Writing Style: 3 out of 4. I like the opening quotes at the beginning of each part. They give an impression of what I'm soon to experience. Just as enjoyable is the sentence fragment at the beginning of each chapter, an excerpt from what is to come. There are a couple of technical issues, but nothing severe.

Worldbuilding: 3 out of 4. There's only a small amount here, but I judge by the skill of the thing and not its scope. Ken Goldman shows that you can get impressive mileage out of a thunderbird and a two-faced mask. An extra touch that I like is that nobody really knows what Wakinyan the Thunderbird is all about, but plenty of people are willing to believe that they know what he wants.

Details, details: [here there by spoilers]

I like Socrates Singer's name, but then I am drawn to the weird ones.

I was expecting something big and horrible (or at least big and weird) to be revealed about Gustav, Conqueror of the Axis.

"... visiting the iniquity of the fathers upon the children, and upon the children's children, unto the third and and to the fourth generation." There are some people that think that the Bible is talking about the vicious cycles that can perpetuate through families, and if that's true then the verse definitely applies to the story. Is it coincidence that Frankie and his ex-buddy Grinder are both receptors of a vicious cycle, two different kinds of abuse?

I can't help but wonder if Frankie wasn't as hopeless from the start as Socrates eventually decided he was. And what would have become of Socrates had he never touched the mask of Wakinyan that first time? Would he have matured into his power as normal, or were Socrates and Frankie both set on their different, but perhaps equally destructive, paths by certain formative experiences in their early childhood at the hands of adults?

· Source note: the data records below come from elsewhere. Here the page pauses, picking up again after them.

(** * searx.botdetection.link_token

    A shallow embedding of [searx/botdetection/link_token.py] and the
    properties of its four entry points: [get_token], [token_is_valid],
    [ping] and [is_suspicious].

    Conventions of the embedding.
    - A Python [str] is represented by the bytes of its UTF-8 form, so
      [str] and [bytes] are both Rocq strings; [bytes.decode('UTF-8')]
      and the Redis client's encoding of a [str] argument are then the
      identity on well-formed UTF-8 and raise otherwise.
    - The Redis server is a finite map from keys to entries with an
      optional deadline, together with the server clock (in seconds).
    - [redisdb.client()] is [None] when the store is not available.
    - The functions of the module run in a state-and-exception monad
      [Py] over the [World]: the store, the random source and the log. *)

From Stdlib Require Import ZArith NArith String Ascii List Lia.
From stdpp Require Import base option gmap strings pretty.

Local Open Scope string_scope.
Local Open Scope Z_scope.

(** ** Python strings and bytes *)

Abbreviation str := string (only parsing).
Abbreviation bytes := string (only parsing).

(** Strict UTF-8 (RFC 3629), as checked by [bytes.decode('UTF-8')] and
    [str.encode('utf-8')]: [need] continuation bytes are still expected and
    the next one has to lie in [lo..hi]. *)
Fixpoint utf8_scan (need : nat) (lo hi : N) (s : string) : bool :=
  match s with
  | EmptyString => Nat.eqb need 0
  | String c s' =>
      let b := N_of_ascii c in
      match need with
      | O =>
          if (b <? 128)%N then utf8_scan 0 128 191 s'
          else if ((194 <=? b) && (b <=? 223))%N then utf8_scan 1 128 191 s'
          else if (b =? 224)%N then utf8_scan 2 160 191 s'
          else if (b =? 237)%N then utf8_scan 2 128 159 s'
          else if ((225 <=? b) && (b <=? 239))%N then utf8_scan 2 128 191 s'
          else if (b =? 240)%N then utf8_scan 3 144 191 s'
          else if ((241 <=? b) && (b <=? 243))%N then utf8_scan 3 128 191 s'
          else if (b =? 244)%N then utf8_scan 3 128 143 s'
          else false
      | S n =>
          if ((lo <=? b) && (b <=? hi))%N then utf8_scan n 128 191 s'
          else false
      end
  end.

Definition utf8_valid (s : string) : bool := utf8_scan 0 128 191 s.

(** Truth value of an [Optional[bytes]]: [None] and [b''] are false. *)
Definition truthy (v : option bytes) : bool :=
  match v with
  | None => false
  | Some "" => false
  | Some _ => true
  end.

(** [str(b)] for a [bool], as substituted for [%s] in a log message. *)
Definition str_of_bool (b : bool) : str := if b then "True" else "False".

(** ** The Redis store *)

Record Entry := { value : bytes; deadline : option Z }.

Record Redis := { now : Z; db : gmap string Entry }.

Definition live (t : Z) (e : Entry) : bool :=
  match deadline e with
  | None => true
  | Some d => t <? d
  end.

(** [GET key] *)
Definition GET (k : string) (r : Redis) : option bytes :=
  match db r !! k with
  | Some e => if live (now r) e then Some (value e) else None
  | None => None
  end.

(** [SET key value EX seconds] *)
Definition SET (k : string) (v : bytes) (ex : Z) (r : Redis) : Redis :=
  {| now := now r;
     db := <[k := {| value := v; deadline := Some (now r + ex) |}]> (db r) |}.

(** [TTL key]: remaining seconds, [-1] without expiry, [-2] without key. *)
Definition TTL (k : string) (r : Redis) : Z :=
  match db r !! k with
  | Some e =>
      if live (now r) e then
        match deadline e with
        | Some d => d - now r
        | None => -1
        end
      else -2
  | None => -2
  end.

(** The server clock moves on by [d] seconds. *)
Definition advance (d : Z) (r : Redis) : Redis :=
  {| now := now r + d; db := db r |}.

(** ** The world and the monad *)

Inductive Level := DEBUG | WARNING.

Record LogRecord := { levelname : Level; message : str }.

Record World := {
  redisdb : option Redis;   (* the store behind [redisdb.client()] *)
  random : nat -> nat;      (* the draws [random] will make, in order *)
  log : list LogRecord      (* the records handed to [logger] *)
}.

Inductive exn :=
| UnicodeDecodeError
| UnicodeEncodeError
| IndexError
| ConnectionError.

Inductive Result (A : Type) :=
| Return (a : A) (w : World)
| Raise (e : exn) (w : World).
Arguments Return {A} a w.
Arguments Raise {A} e w.

Definition Py (A : Type) : Type := World -> Result A.

Definition ret {A} (a : A) : Py A := fun w => Return a w.

Definition bind {A B} (m : Py A) (f : A -> Py B) : Py B :=
  fun w =>
    match m w with
    | Return a w' => f a w'
    | Raise e w' => Raise e w'
    end.

Definition raise {A} (e : exn) : Py A := fun w => Raise e w.

Notation "'let*' x ':=' m 'in' k" := (bind m (fun x => k))
  (at level 10, x name, m at level 100, k at level 200).
Notation "'do' m 'in' k" := (bind m (fun _ => k))
  (at level 10, m at level 100, k at level 200).

(** What a run returned, if it returned, and the world it left. *)
Definition returned {A} (res : Result A) : option A :=
  match res with
  | Return a _ => Some a
  | Raise _ _ => None
  end.

Definition world_of {A} (res : Result A) : World :=
  match res with
  | Return _ w => w
  | Raise _ w => w
  end.

(** The clock of the store behind the world moves on by [d] seconds. *)
Definition elapse (d : Z) (w : World) : World :=
  {| redisdb := advance d <$> redisdb w; random := random w; log := log w |}.

(** *** The Redis client *)

Inductive RedisClient := Client.

(** [redisdb.client()] *)
Definition redisdb_client : Py (option RedisClient) :=
  fun w =>
    match redisdb w with
    | Some _ => Return (Some Client) w
    | None => Return None w
    end.

(** What the client accepts as a value: a [str] or an [int]. *)
Inductive RedisArg := ArgStr (s : str) | ArgInt (n : Z).

Definition encode (a : RedisArg) : Py bytes :=
  match a with
  | ArgStr s => if utf8_valid s then ret s else raise UnicodeEncodeError
  | ArgInt n => ret (pretty n)
  end.

(** [redis_client.get(key)] *)
Definition redis_get (c : RedisClient) (k : str) : Py (option bytes) :=
  fun w =>
    match redisdb w with
    | Some r => Return (GET k r) w
    | None => Raise ConnectionError w
    end.

(** [redis_client.set(key, value, ex=seconds)] *)
Definition redis_set (c : RedisClient) (k : str) (a : RedisArg) (ex : Z)
  : Py unit :=
  let* v := encode a in
  fun w =>
    match redisdb w with
    | Some r =>
        Return tt {| redisdb := Some (SET k v ex r);
                     random := random w; log := log w |}
    | None => Raise ConnectionError w
    end.

(** *** random *)

(** [random._randbelow(n)] *)
Definition randbelow (n : nat) : Py nat :=
  fun w =>
    Return (random w 0 mod n)%nat
      {| redisdb := redisdb w;
         random := fun i => random w (S i); log := log w |}.

(** [random.choice(seq)] for a sequence of ASCII characters. *)
Definition choice (seq : str) : Py ascii :=
  if Nat.eqb (String.length seq) 0 then raise IndexError
  else
    let* i := randbelow (String.length seq) in
    match String.get i seq with
    | Some c => ret c
    | None => raise IndexError
    end.

(** *** logger *)

Definition logger_emit (l : Level) (msg : str) : Py unit :=
  fun w =>
    Return tt
      {| redisdb := redisdb w; random := random w;
         log := log w ++ [{| levelname := l; message := msg |}] |}.

Definition logger_debug := logger_emit DEBUG.
Definition logger_warning := logger_emit WARNING.

(** ** The module *)

(** What [is_suspicious] and [get_ping_key] read of an
    [IPv4Network | IPv6Network]. *)
Record Network := { compressed : str }.

(** A [flask.Request]: its headers, by name. *)
Record Request := { headers : gmap string str }.

(** [request.headers.get(name, default)] *)
Definition headers_get (req : Request) (name : string) (dflt : str) : str :=
  default dflt (headers req !! name).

Am I reading too much into it, or is there some mirror imagery to be had in how both experiences
could have been prevented by the intervention of their mothers?

I wasn't expecting Socrates to actually die at Frankie's hands. I figured that Frankie would die and then Socrates would go on a bird rampage.

Even so (or more accurately because of my surprise), the ending was very satisfying. Kind of surprisingly so, not because I had reason to doubt from the quality of the story but because it's all wrapped-up nice and neat and I don't often encounter that.